Dedi menilai Kementerian Tenaga Kerja adalah pihak yang cukup krusial sekaligus pendongkrak kestabilan kondisi ekonomi di Indonesia. Sebab, tenaga kerja erat kaitannya dengan tingkat produktivitas masyarakat.

Peringkat ini dilanjutkan dengan posisi Menteri Agraria dan Tata Ruang/Badan Pertanahan Nasional (ATR-BPN) ada di posisi 30 dengan tingkat kepuasan publik 2 persen, Kementerian Perindustrian di posisi 24, Kementerian Perdagangan ada di posisi 21, Kementerian Pertanian ada di posisi 18.

“Kementerian-kementerian yang dianggap baik dari koordinator ekonomi hanya ada 2, Kementerian Keuangan dan BUMN. Dan memang, kebetulan, posisi mereka berada di atap. Kementerian Keuangan ada di 87 persen, kemudian Kementerian BUMN ada di 60 persen,” imbuhnya.

Namun demikian, kondisi ekonomi secara kolektif tidak dapat didasarkan oleh dua kementerian tersebut, karena akan lebih maksimal jika kementerian lain di bawah naungan Kemenko Perekonomian juga ikut produktif dalam melaksanakan segala tugasnya.

Serapan Anggaran jadi Sorotan

Selain kinerja kementerian yang kualitasnya belum rata, salah satu yang juga menjadi anomali adalah bagaimana dana program pemulihan ekonomi nasional (PEN) belum sepenuhnya terserap. Oleh karena itu pemerintah perlu memperhatikan betul-betul setiap serapan dana PEN dan memastikan alokasinya ke segala sektor.

“Kalau 52 persen sudah terserap dan sudah terserap di masyarakat, harusnya ada dampak baik, tetapi faktanya BPS malah mengumumkan bahwa kondisi kita terjerat di jurang resesi. Artinya, kalau kita berharap dalam 2 bulan ke depan kita harus menyelesaikan 100 persen dari dana serapan PEN untuk memulihkan ekonomi itu adalah sesuatu yang sangat berat,” jelasnya.

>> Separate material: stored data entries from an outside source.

(** The first attempt of [import_txt] as the specification words it: the
    drawer id is what precedes the first ':', the quantity is taken from
    the last '(' ... ')' pair of the remainder, the name is the text before
    that pair. *)
Definition parse_id_name_qty_spec (line : string) : option (string * string * Z) :=
  if PyStr.contains ":" line && PyStr.contains "(" line && PyStr.contains ")" line
  then
    let parts := PyStr.split ":" line in
    let drawer_id_part := PyStr.upper (PyStr.strip (hd "" parts)) in
    let remainder := PyStr.strip (PyStr.join ":" (tl parts)) in
    let close := PyStr.rfind ")" remainder in
    let open := PyStr.rfind "(" (PyStr.take remainder close) in
    if negb (open =? -1) && negb (close =? -1)
    then
      match PyStr.int (PyStr.strip (PyStr.slice remainder (open + 1) close)) with
      | Some q => Some (drawer_id_part, PyStr.strip (PyStr.take remainder open), q)
      | None => None
      end
    else None
  else None.

(* ===================================================================== *)
(** ** app/inventory_manager.py: clearing the table, listing the cabinets *)
(* ===================================================================== *)

(** [DELETE FROM drawers]; a failure is logged and raised again.  The
    two history lists are not touched. *)
Definition clear_inventory : M unit :=
  try_except (sqlite_exec (fun _ => ∅)) (fun e => raise e).

(** The values [SELECT DISTINCT cabinet FROM drawers] fetches.  SQL does
    not fix their order. *)
Definition select_distinct_cabinets (t : Table) : list string :=
  elements (list_to_set (map (fun e => e.1.1.1) (map_to_list t)) : gset string).

Definition get_all_cabinets : M (list string) :=
  try_except
    (do results <- sqlite_query select_distinct_cabinets ;
     ret (sorted (List.filter (fun c => negb (String.eqb c "")) results)))
    (fun _ => ret []).

(* ===================================================================== *)
(** ** app/export_manager.py                                              *)
(* ===================================================================== *)

(** What the export methods put in the file, before the file format
    encodes it; [None] stands for the response with status 500. *)

(** The rows handed to [csv.writer]; the writer prints a quantity as
    [str] does. *)
Definition export_csv (cabinet : string) : M (option (list (list string))) :=
  try_except
    (do inv <- get_inventory cabinet ;
     let inventory := pad_inventory inv in
     ret (Some (["ID"; "Name"; "Quantity"]
                :: map (fun '(key, value) => [key; name value; str_of_int (qty value)])
                       inventory)))
    (fun _ => ret None).

(** The object handed to [json.dumps], as [json.load] reads it back. *)
Definition export_json (cabinet : string) : M (option (list (string * JsonDetails))) :=
  try_except
    (do inv <- get_inventory cabinet ;
     let inventory := pad_inventory inv in
     ret (Some (map (fun '(key, value) =>
                       (key, {| j_name := Some (name value);
                                j_qty := Some (inl (qty value)) |}))
                    inventory)))
    (fun _ => ret None).



(* ===================================================================== *)
(** ** Routes of app/app.py                                               *)
(* ===================================================================== *)

(** A response is its status code. *)
Module App.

Menurut Dedi, hal ini bukan karena ia pesimis, tetapi realistis karena orientasi politik anggaran akan rumit di sisi birokrasinya. Dedi menilai rasanya tidak memungkinkan jika anggaran sisa sebanyak 50 persen dalam waktu yang singkat terealisasi, sementara keberadaan administrasi dan birokrasinya sangat rumit, misalnya dengan diadakannya rapat anggaran dan berbagai prosedur lainnya.

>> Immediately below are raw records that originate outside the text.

(** * Metaspace allocator: free blocks, arenas and free chunk lists

    A shallow embedding of the metaspace allocation paths of
    src/hotspot/share/memory/metaspace:
    - metablock.hpp (MetaBlock),
    - classLoaderMetaspaceImpl.cpp (allocate, allocate_from_freeblocks,
      deallocate_to_free_blocks, deallocate),
    - freeBlocks.cpp (FreeBlocks::add_block, FreeBlocks::remove_block),
    - metaspaceArena.cpp (salvage_chunk, allocate, destructor),
    - freeChunkList.hpp / .cpp (FreeChunkList::add, remove,
      first_minimally_committed, verify).

    Addresses are word addresses ([MetaWord*] arithmetic is in words);
    address [0] is [nullptr].  Sizes are word counts ([size_t]).  The
    64-bit configuration is modelled ([LP64_ONLY]). *)

From Stdlib Require Import List Arith Lia Bool.
Import ListNotations.

(* ------------------------------------------------------------------ *)
(** ** MetaBlock (metablock.hpp) *)

Definition nullptr : nat := 0.
Definition BytesPerWord : nat := 8.

Record MetaBlock := {
  _base : nat;
  _word_size : nat
}.

(** [MetaBlock() : _base(nullptr), _word_size(0) {}] *)
Definition MetaBlock_empty : MetaBlock := {| _base := nullptr; _word_size := 0 |}.

(** [MetaBlock(MetaWord* p, size_t word_size) : _base(p), _word_size(0) {}]
    -- the size argument is not stored, as in the source. *)
Definition MetaBlock_mk (p : nat) (word_size : nat) : MetaBlock :=
  {| _base := p; _word_size := 0 |}.

Definition base (b : MetaBlock) : nat := _base b.
Definition word_size (b : MetaBlock) : nat := _word_size b.
Definition block_end (b : MetaBlock) : nat := _base b + _word_size b.

(** [bool is_empty() const { return _base == nullptr; }] *)
Definition is_empty (b : MetaBlock) : bool := Nat.eqb (_base b) nullptr.

(** [MetaBlock tail(size_t head_size) const] *)
Definition tail (b : MetaBlock) (head_size : nat) : MetaBlock :=
  if negb (is_empty b) then
    if Nat.ltb head_size (_word_size b)
    then MetaBlock_mk (_base b + head_size) (_word_size b - head_size)
    else MetaBlock_empty
  else MetaBlock_empty.

(** Modelled from the spec: [MetaBlock::split_off_tail], which is missing
    from metablock.hpp but called by allocate_from_freeblocks.  The spec
    says a MetaBlock "supports splitting into a head sub-range and a tail
    remainder" and that "an empty MetaBlock (null base) denotes no memory";
    the repository's test [MetaBlock_3] (test_metablock.cpp) fixes the
    argument as the size of the tail: splitting [(p, s)] at [M] leaves
    [(p, s - M)] and returns [(p + s - M, M)].  A head of zero words is
    the empty block.  Returns the new head and the tail. *)
Definition split_off_tail (b : MetaBlock) (tailsize : nat) : MetaBlock * MetaBlock :=
  if is_empty b || Nat.eqb tailsize 0 then (b, MetaBlock_empty)
  else
    let new_size := _word_size b - tailsize in
    let tl := {| _base := _base b + new_size; _word_size := tailsize |} in
    let hd := if Nat.eqb new_size 0 then MetaBlock_empty
              else {| _base := _base b; _word_size := new_size |} in
    (hd, tl).

(* ------------------------------------------------------------------ *)
(** ** Block indexes (binList.hpp, blockTree.hpp) *)

(** Modelled from the spec: [BinList32] and [BlockTree] (binList.hpp and
    blockTree.hpp are missing).  The spec: each is a recycling structure
    keyed by size; [remove_block(word_size)] "looks up an exact-or-larger
    match".  An index is the list of its blocks, most recent first;
    [add_block] stores the block as given. *)
Definition BlockIndex := list MetaBlock.

Definition index_add_block (l : BlockIndex) (b : MetaBlock) : BlockIndex := b :: l.

Fixpoint index_remove_block (l : BlockIndex) (n : nat) : MetaBlock * BlockIndex :=
  match l with
  | [] => (MetaBlock_empty, [])
  | b :: rest =>
      if Nat.leb n (_word_size b) then (b, rest)
      else let '(r, rest') := index_remove_block rest n in (r, b :: rest')
  end.

(** Modelled from the spec: the small-block cutoff, [BinList32::MaxWordSize]
    (the bin list holds sizes below 32 words, as its name says). *)
Definition BinList32_MaxWordSize : nat := 32.

(** [constexpr size_t minimum_allocation_words = LP64_ONLY(1) NOT_LP64(2);] *)
Definition minimum_allocation_words : nat := 1.

(* ------------------------------------------------------------------ *)
(** ** FreeBlocks (freeBlocks.cpp) *)

(** External collaborators of the routing decision: the class-space range
    test [Metaspace::is_in_class_space] and [sizeof(Klass)]. *)
Record Config := {
  is_in_class_space : nat -> bool;
  sizeof_Klass : nat
}.

(** [AllocationAlignmentWordSize] on 64-bit: one word. *)
Definition AllocationAlignmentWordSize : nat := 1.

(** [is_aligned(p, alignment)] on a pointer: the byte address is a multiple
    of [alignment] (bytes).  A word address [p] has byte address
    [p * BytesPerWord]. *)
Definition is_aligned_ptr (p alignment : nat) : bool :=
  Nat.eqb (Nat.modulo (p * BytesPerWord) alignment) 0.

Record FreeBlocks := {
  _small_blocks_nc : BlockIndex;
  _tree_nc : BlockIndex;
  _tree_c : BlockIndex
}.

Definition MaxSmallBlocksWordSize : nat := BinList32_MaxWordSize.

(** [void FreeBlocks::add_block(MetaBlock block)] *)
Definition FreeBlocks_add_block (cfg : Config) (fb : FreeBlocks) (block : MetaBlock)
  : FreeBlocks :=
  let is_class_space := is_in_class_space cfg (base block) in
  let aligned_for_klass := is_aligned_ptr (base block) AllocationAlignmentWordSize in
  let large_enough_for_klass := Nat.leb (sizeof_Klass cfg) (word_size block) in
  if is_class_space && aligned_for_klass && large_enough_for_klass then
    {| _small_blocks_nc := _small_blocks_nc fb; _tree_nc := _tree_nc fb;
       _tree_c := index_add_block (_tree_c fb) block |}
  else if Nat.leb MaxSmallBlocksWordSize (word_size block) then
    {| _small_blocks_nc := _small_blocks_nc fb;
       _tree_nc := index_add_block (_tree_nc fb) block; _tree_c := _tree_c fb |}
  else
    {| _small_blocks_nc := index_add_block (_small_blocks_nc fb) block;
       _tree_nc := _tree_nc fb; _tree_c := _tree_c fb |}.

(** [MetaBlock FreeBlocks::remove_block(size_t word_size, bool for_class)]
    ([is_class] in the body is the parameter [for_class]).  Note that the
    fallback lookup goes to [_small_blocks_nc] again, as in the source. *)
Definition FreeBlocks_remove_block (fb : FreeBlocks) (ws : nat) (for_class : bool)
  : MetaBlock * FreeBlocks :=
  if for_class then
    let '(r, t) := index_remove_block (_tree_c fb) ws in
    (r, {| _small_blocks_nc := _small_blocks_nc fb; _tree_nc := _tree_nc fb; _tree_c := t |})
  else
    let '(result, fb1) :=
      if Nat.ltb ws BinList32_MaxWordSize then
        let '(r, s) := index_remove_block (_small_blocks_nc fb) ws in
        (r, {| _small_blocks_nc := s; _tree_nc := _tree_nc fb; _tree_c := _tree_c fb |})
      else (MetaBlock_empty, fb) in
    if is_empty result then
      let '(r, s) := index_remove_block (_small_blocks_nc fb1) ws in
      (r, {| _small_blocks_nc := s; _tree_nc := _tree_nc fb1; _tree_c := _tree_c fb1 |})
    else (result, fb1).

(* ------------------------------------------------------------------ *)
(** ** Metachunk (metachunk.hpp) *)

(** Modelled from the spec: [Metachunk] (metachunk.hpp is missing).  The
    spec (3, 4.1): a chunk has a word size, a committed word count (the
    committed prefix) and a used word count (the bump-allocated prefix),
    [used <= committed <= size].  [allocate(n)] bumps the pointer within
    the committed prefix and fails if there is not enough committed room;
    [free_below_committed_words()] is [committed - used]. *)
Record Metachunk := {
  c_base : nat;
  c_word_size : nat;
  c_committed : nat;
  c_used : nat
}.

Definition committed_words (c : Metachunk) : nat := c_committed c.
Definition used_words (c : Metachunk) : nat := c_used c.
Definition top (c : Metachunk) : nat := c_base c + c_used c.
Definition free_words (c : Metachunk) : nat := c_word_size c - c_used c.
Definition free_below_committed_words (c : Metachunk) : nat := c_committed c - c_used c.

Definition set_used (c : Metachunk) (u : nat) : Metachunk :=
  {| c_base := c_base c; c_word_size := c_word_size c;
     c_committed := c_committed c; c_used := u |}.

(** Modelled from the spec: [Metachunk::allocate(n)]; returns the old top
    and the chunk with its used prefix grown by [n]. *)
Definition chunk_allocate (c : Metachunk) (n : nat) : option (nat * Metachunk) :=
  if Nat.leb n (free_below_committed_words c)
  then Some (top c, set_used c (c_used c + n))
  else None.

(** Modelled from the spec: [Metachunk::ensure_committed_additional(n)]:
    extend the committed prefix so that [n] more words fit, subject to the
    CommitLimiter ([limiter_ok]); failure leaves the chunk unchanged. *)
Definition ensure_committed_additional (limiter_ok : bool) (c : Metachunk) (n : nat)
  : option Metachunk :=
  if Nat.leb (c_used c + n) (c_committed c) then Some c
  else if limiter_ok && Nat.leb (c_used c + n) (c_word_size c) then
    Some {| c_base := c_base c; c_word_size := c_word_size c;
            c_committed := c_used c + n; c_used := c_used c |}
  else None.

(** Enlarging a chunk in place merges it with its buddy: one level up, i.e.
    twice the size ("Atm we only enlarge by one level (so, doubling the
    chunk in size)"). *)
Definition enlarge_one_level (c : Metachunk) : Metachunk :=
  {| c_base := c_base c; c_word_size := 2 * c_word_size c;
     c_committed := c_committed c; c_used := c_used c |}.

(* ------------------------------------------------------------------ *)
(** ** MetaspaceArena (metaspaceArena.cpp) *)

(** The collaborators of [MetaspaceArena::allocate] outside this file:
    - [env_enlarge c n]: the outcome of [attempt_enlarge_current_chunk(n)]
      for current chunk [c] (the settings switch, root-chunk and level
      checks, leader test, growth-policy check and
      [ChunkManager::attempt_enlarge_chunk]);
    - [env_commit_ok]: whether the CommitLimiter admits a further commit;
    - [env_get_chunk step n]: [ChunkManager::get_chunk] as called by
      [allocate_new_chunk(n)] when the arena already holds [step] chunks
      (the growth step deciding the preferred level). *)
Record ArenaEnv := {
  env_enlarge : Metachunk -> nat -> bool;
  env_commit_ok : bool;
  env_get_chunk : nat -> nat -> option Metachunk
}.

(** The arena: its alignment, its chunk list ([_chunks]; the current chunk
    is the first) and its contribution to the used-words counter. *)
Record MetaspaceArena := {
  _alignment_words : nat;
  _chunks : list Metachunk;
  _total_used_words_counter : nat
}.

Definition current_chunk (a : MetaspaceArena) : option Metachunk :=
  match _chunks a with [] => None | c :: _ => Some c end.

Definition with_chunks (a : MetaspaceArena) (cs : list Metachunk) : MetaspaceArena :=
  {| _alignment_words := _alignment_words a; _chunks := cs;
     _total_used_words_counter := _total_used_words_counter a |}.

“Ganjalannya bukan hanya soal uang ini terserap. Tetapi, apakah uang yang terserap ini benar-benar terserap dengan tata kelola yang baik, atau tidak? Jangan-jangan Rp 300 triliun yang sudah terserap pun juga tidak tepat sasaran,” ujarnya.

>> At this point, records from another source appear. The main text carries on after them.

Lemma cacheCurrent_clear (g : SnakeGame) :
  cacheCurrent g -> clearWallMap (wallMap g) = emptyBoard.
Proof.
  unfold cacheCurrent. intros ->. now rewrite clearWallMap_fold.
Qed.

Section CacheFacts.

Variable Math_sin : Q -> Q.

Lemma step_cacheCurrent (d : Direction) (g : SnakeGame) (r : RNG) :
  cacheCurrent g ->
  match (step Math_sin d g r).1 with
  | Some (_, g') => cacheCurrent g'
  | None => True
  end.
Proof.
  intros Hc.
  destruct (isGameOver (state g)) eqn:Hover.
  { now rewrite (step_over Math_sin d g r Hover). }
  destruct (snake (state g)) as [|h tl] eqn:Hsn.
  { unfold step. rewrite Hover.
    destruct (tick_fields (state g)) as (Hs & _). now rewrite Hs, Hsn. }
  destruct (tick_fields (state g))
    as (T1 & T2 & T3 & T4 & T5 & T6 & T7 & T8 & T9 & T10 & T11).
  destruct (isDeadly g (tick (state g)) (moveHead d h)) eqn:Hdead.
  { unfold step. rewrite Hover, T1, Hsn, Hdead. cbn [fst].
    unfold cacheCurrent in *. cbn. now rewrite T4. }
  destruct (entersPortal (tick (state g)) (moveHead d h)) eqn:Hportal.
  { unfold step. rewrite Hover, T1, Hsn, Hdead, Hportal. unfold advanceLevel.
    match goal with |- context [updateWallMap ?x ?y] =>
      pose proof (updateWallMap_cache x y) as Hu;
      destruct (updateWallMap x y) as [g1 r1] end.
    cbn [fst snd] in *. apply Hu. cbn [wallMap].
    now apply cacheCurrent_clear. }
  rewrite (step_moves Math_sin d g r h tl Hover Hsn Hdead Hportal).
  cbv zeta.
  pose proof (pickItem_fields (tick (state g)) (moveHead d h)
                (moveHead d h :: h :: tl) (-0.05)%Q) as HP.
  destruct (pickItem _ _ _ _) as [[st1 ns1] rw1]. cbn [fst snd] in HP.
  destruct HP as (_ & _ & P3 & _).
  rewrite T4 in P3.
  assert (Hfin : forall st3 ns,
    walls st3 = walls (state g) ->
    cacheCurrent (mkGame (set_snake ns (expireItems st3)) (wallMap g))).
  { intros st3 ns Hw. unfold cacheCurrent in *. cbn. now rewrite Hw. }
  unfold eatFood.
  destruct (point_eqb (moveHead d h) (food st1)).
  - set (st2 := set_itemsCollectedInLevel _ _).
    destruct ((LEVEL_GOAL <=? itemsCollectedInLevel st2)
              && negb (portalOpen st2)).
    + destruct (getRandomEmptyPoint g ns1 (walls (set_portalOpen true st2))
                  (specialItems (set_portalOpen true st2)) r) as [pp r1].
      match goal with
        |- context [getRandomEmptyPoint g ns1 ?w ?i ?rr] =>
          destruct (getRandomEmptyPoint g ns1 w i rr) as [fd r2] end.
      match goal with |- context [spawnItem g ?s ?n ?rr] =>
        pose proof (spawnItem_frame g s n rr) as Hfr;
        destruct (spawnItem g s n rr) as [st3 r3] end.
      cbn [fst snd] in *. apply Hfin. rewrite Hfr. cbn. exact P3.
    + match goal with
        |- context [getRandomEmptyPoint g ns1 ?w ?i ?rr] =>
          destruct (getRandomEmptyPoint g ns1 w i rr) as [fd r2] end.
      match goal with |- context [spawnItem g ?s ?n ?rr] =>
        pose proof (spawnItem_frame g s n rr) as Hfr;
        destruct (spawnItem g s n rr) as [st3 r3] end.
      cbn [fst snd] in *. apply Hfin. rewrite Hfr. cbn. exact P3.
  - match goal with |- context [spawnItem g ?s ?n ?rr] =>
      pose proof (spawnItem_frame g s n rr) as Hfr;
      destruct (spawnItem g s n rr) as [st3 r3] end.
    cbn [fst snd] in *. apply Hfin. rewrite Hfr. cbn. exact P3.
Qed.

Oleh karena itu, pemberlakuan penyerapan anggaran harusnya tidak perlu melibatkan ketakutan terhadap lembaga tertentu. Karena, pemerintah hanya butuh fokus dari segi anggaran dan proses birokrasi. “Sudah ada 50 persen lebih dikeluarkan, tetapi tanda adanya pemulihan itu belum nampak?” tutup Dedi.

Sebelumnya, Staf Khusus Menteri Keuangan, Yustinus Prastowo mengatakan, birokrasi yang berbelit saat ini sudah mulai bekerja efektif. Hasilnya kata dia, pertumbuhan ekonomi pada kuartal ketiga mengalami perbaikan.

“Di Q3 ini mengalami pertumbuhan dibandingkan Q2, tumbuh positif, ini kabar baik,” ungkap Yustinus.

Diharapkan akselerasi kinerja pemerintah akan terus membaik sehingga akan menjadi prakondisi bagi pergerakan ekonomi di tahun 2021.